◆ Data provided
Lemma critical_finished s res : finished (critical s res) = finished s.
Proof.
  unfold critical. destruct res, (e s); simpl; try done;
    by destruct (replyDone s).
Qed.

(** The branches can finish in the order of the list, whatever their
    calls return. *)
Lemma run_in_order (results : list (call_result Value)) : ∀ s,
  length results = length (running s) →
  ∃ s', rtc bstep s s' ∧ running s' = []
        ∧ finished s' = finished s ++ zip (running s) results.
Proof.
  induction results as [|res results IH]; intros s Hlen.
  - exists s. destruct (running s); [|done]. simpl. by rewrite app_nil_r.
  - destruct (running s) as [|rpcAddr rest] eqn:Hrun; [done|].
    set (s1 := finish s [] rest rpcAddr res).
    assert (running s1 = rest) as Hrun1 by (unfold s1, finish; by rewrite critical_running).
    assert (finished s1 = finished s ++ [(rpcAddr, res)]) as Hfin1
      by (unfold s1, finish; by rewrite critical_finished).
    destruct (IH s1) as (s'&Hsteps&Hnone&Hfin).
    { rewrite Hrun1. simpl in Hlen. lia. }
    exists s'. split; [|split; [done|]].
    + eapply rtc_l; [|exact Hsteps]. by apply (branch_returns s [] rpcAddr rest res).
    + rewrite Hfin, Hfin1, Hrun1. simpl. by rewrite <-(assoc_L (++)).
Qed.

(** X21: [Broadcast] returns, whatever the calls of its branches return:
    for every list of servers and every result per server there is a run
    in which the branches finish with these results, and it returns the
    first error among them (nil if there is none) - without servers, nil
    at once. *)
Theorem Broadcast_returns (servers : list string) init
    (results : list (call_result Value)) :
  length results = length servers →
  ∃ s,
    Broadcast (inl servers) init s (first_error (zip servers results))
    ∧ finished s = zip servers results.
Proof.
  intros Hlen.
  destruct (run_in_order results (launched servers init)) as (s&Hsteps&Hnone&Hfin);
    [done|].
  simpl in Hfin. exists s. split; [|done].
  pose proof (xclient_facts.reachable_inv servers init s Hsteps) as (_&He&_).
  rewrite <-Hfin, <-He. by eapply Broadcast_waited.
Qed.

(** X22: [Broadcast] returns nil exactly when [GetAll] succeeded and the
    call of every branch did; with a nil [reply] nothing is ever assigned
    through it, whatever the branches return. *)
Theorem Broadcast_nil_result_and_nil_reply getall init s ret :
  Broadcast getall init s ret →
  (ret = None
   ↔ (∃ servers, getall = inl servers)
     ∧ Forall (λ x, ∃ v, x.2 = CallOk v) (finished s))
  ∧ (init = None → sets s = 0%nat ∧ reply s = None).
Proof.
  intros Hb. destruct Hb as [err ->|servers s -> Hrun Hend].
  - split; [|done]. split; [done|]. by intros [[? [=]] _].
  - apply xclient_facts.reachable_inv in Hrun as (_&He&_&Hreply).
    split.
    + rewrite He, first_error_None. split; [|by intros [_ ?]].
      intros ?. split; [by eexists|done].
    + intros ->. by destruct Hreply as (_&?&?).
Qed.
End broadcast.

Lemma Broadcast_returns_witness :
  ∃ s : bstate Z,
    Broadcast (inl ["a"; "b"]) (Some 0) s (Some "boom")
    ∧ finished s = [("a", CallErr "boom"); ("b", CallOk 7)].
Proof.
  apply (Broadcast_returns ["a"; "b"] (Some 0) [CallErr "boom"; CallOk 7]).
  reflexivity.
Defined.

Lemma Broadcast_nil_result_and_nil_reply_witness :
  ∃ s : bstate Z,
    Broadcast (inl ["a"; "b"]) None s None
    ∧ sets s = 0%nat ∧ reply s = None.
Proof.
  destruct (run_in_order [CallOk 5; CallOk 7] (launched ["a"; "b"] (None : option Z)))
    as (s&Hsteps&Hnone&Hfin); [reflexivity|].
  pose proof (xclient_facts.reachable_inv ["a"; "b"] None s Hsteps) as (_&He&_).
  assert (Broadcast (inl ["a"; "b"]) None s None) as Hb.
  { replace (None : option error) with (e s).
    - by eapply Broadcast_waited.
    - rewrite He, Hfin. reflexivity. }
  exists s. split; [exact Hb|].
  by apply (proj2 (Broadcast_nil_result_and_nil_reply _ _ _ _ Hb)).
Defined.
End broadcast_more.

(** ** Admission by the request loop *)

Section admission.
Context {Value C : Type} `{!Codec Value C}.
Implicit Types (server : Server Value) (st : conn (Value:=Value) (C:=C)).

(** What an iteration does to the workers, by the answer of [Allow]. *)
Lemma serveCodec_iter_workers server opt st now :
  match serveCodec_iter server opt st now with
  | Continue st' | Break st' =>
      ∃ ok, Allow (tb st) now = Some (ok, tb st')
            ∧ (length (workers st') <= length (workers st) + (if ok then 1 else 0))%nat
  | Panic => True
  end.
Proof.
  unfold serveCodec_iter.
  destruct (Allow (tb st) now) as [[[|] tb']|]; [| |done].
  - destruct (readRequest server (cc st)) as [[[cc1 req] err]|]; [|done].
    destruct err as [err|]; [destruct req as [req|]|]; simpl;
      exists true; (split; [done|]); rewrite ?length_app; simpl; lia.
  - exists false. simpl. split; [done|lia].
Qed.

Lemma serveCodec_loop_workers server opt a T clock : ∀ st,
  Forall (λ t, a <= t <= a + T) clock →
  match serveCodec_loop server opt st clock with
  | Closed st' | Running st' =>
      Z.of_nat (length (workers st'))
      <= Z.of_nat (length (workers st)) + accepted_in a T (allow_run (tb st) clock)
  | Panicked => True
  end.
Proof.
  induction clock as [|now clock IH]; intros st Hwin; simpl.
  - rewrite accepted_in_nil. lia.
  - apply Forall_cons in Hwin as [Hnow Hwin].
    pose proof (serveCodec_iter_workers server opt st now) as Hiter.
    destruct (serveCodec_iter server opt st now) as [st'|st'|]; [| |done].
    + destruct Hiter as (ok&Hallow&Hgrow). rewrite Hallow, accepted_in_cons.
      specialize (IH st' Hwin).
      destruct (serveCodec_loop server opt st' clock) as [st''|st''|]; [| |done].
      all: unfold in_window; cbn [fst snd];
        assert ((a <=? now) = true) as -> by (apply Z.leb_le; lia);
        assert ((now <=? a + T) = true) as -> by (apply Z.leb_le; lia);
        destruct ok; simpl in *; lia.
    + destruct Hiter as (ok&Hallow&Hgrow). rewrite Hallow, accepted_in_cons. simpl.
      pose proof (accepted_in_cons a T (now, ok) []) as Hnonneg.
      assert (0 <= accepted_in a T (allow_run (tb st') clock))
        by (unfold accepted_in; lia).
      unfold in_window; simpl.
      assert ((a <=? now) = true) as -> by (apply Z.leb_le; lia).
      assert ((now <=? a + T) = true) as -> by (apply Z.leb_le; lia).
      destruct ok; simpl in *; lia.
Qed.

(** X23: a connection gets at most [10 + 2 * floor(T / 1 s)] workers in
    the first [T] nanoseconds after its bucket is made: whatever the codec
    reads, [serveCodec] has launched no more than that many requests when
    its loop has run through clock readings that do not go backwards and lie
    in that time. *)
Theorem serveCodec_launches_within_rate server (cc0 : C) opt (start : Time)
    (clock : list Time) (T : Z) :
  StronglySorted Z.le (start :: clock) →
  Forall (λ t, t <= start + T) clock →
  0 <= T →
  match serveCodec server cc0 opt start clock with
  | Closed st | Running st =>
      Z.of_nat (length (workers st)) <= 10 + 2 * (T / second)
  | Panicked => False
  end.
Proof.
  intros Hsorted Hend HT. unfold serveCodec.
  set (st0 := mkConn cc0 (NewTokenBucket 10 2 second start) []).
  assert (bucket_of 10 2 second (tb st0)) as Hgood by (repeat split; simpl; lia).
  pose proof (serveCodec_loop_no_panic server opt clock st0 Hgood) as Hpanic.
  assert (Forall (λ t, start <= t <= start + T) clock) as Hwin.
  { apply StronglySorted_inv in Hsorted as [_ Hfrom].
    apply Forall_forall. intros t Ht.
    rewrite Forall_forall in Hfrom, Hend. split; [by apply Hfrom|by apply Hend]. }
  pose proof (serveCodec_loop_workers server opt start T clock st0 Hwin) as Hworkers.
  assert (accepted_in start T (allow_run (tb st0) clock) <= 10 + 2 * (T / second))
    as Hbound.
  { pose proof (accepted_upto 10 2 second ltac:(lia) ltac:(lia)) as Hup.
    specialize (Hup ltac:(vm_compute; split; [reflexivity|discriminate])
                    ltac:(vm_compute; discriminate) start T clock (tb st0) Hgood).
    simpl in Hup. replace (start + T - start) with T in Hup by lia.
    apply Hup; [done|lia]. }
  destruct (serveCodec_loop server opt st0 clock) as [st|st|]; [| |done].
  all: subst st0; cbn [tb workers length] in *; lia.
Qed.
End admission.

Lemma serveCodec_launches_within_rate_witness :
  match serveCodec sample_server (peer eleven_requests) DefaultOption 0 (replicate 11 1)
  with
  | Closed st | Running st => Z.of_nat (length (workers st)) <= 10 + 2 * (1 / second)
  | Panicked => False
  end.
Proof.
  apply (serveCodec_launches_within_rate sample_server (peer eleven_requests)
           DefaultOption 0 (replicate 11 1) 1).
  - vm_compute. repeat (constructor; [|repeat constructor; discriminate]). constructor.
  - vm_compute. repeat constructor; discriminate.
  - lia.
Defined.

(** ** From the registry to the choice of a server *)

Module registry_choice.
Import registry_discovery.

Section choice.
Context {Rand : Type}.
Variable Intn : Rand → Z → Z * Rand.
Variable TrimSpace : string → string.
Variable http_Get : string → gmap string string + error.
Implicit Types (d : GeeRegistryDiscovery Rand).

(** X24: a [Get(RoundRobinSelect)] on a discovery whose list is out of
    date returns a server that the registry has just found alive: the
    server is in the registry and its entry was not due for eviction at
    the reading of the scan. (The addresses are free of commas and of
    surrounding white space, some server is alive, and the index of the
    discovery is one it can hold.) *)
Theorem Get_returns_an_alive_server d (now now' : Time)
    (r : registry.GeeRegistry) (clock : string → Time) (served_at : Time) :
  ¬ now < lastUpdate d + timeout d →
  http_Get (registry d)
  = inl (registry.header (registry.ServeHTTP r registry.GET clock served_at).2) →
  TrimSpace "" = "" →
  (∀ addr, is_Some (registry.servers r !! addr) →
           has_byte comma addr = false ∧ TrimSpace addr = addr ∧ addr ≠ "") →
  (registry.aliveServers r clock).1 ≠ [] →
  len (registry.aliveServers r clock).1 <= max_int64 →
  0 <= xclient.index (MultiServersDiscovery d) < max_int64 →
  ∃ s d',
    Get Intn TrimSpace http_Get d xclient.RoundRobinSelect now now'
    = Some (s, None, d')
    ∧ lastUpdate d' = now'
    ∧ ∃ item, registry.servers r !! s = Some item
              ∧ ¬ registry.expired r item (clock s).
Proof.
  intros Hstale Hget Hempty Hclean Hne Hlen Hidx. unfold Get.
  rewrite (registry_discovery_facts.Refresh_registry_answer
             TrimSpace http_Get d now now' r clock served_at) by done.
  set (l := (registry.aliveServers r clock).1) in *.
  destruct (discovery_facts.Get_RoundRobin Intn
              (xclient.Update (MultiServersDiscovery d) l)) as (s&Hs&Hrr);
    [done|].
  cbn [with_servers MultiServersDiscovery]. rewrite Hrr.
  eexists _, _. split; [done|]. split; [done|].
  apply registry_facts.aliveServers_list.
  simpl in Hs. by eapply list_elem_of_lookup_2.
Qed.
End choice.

◆ Requirement
Show every line from the entries above in which the word "launched" appears.

◆ Solution to this task
  destruct (run_in_order results (launched servers init)) as (s&Hsteps&Hnone&Hfin);
  destruct (run_in_order [CallOk 5; CallOk 7] (launched ["a"; "b"] (None : option Z)))
    reads, [serveCodec] has launched no more than that many requests when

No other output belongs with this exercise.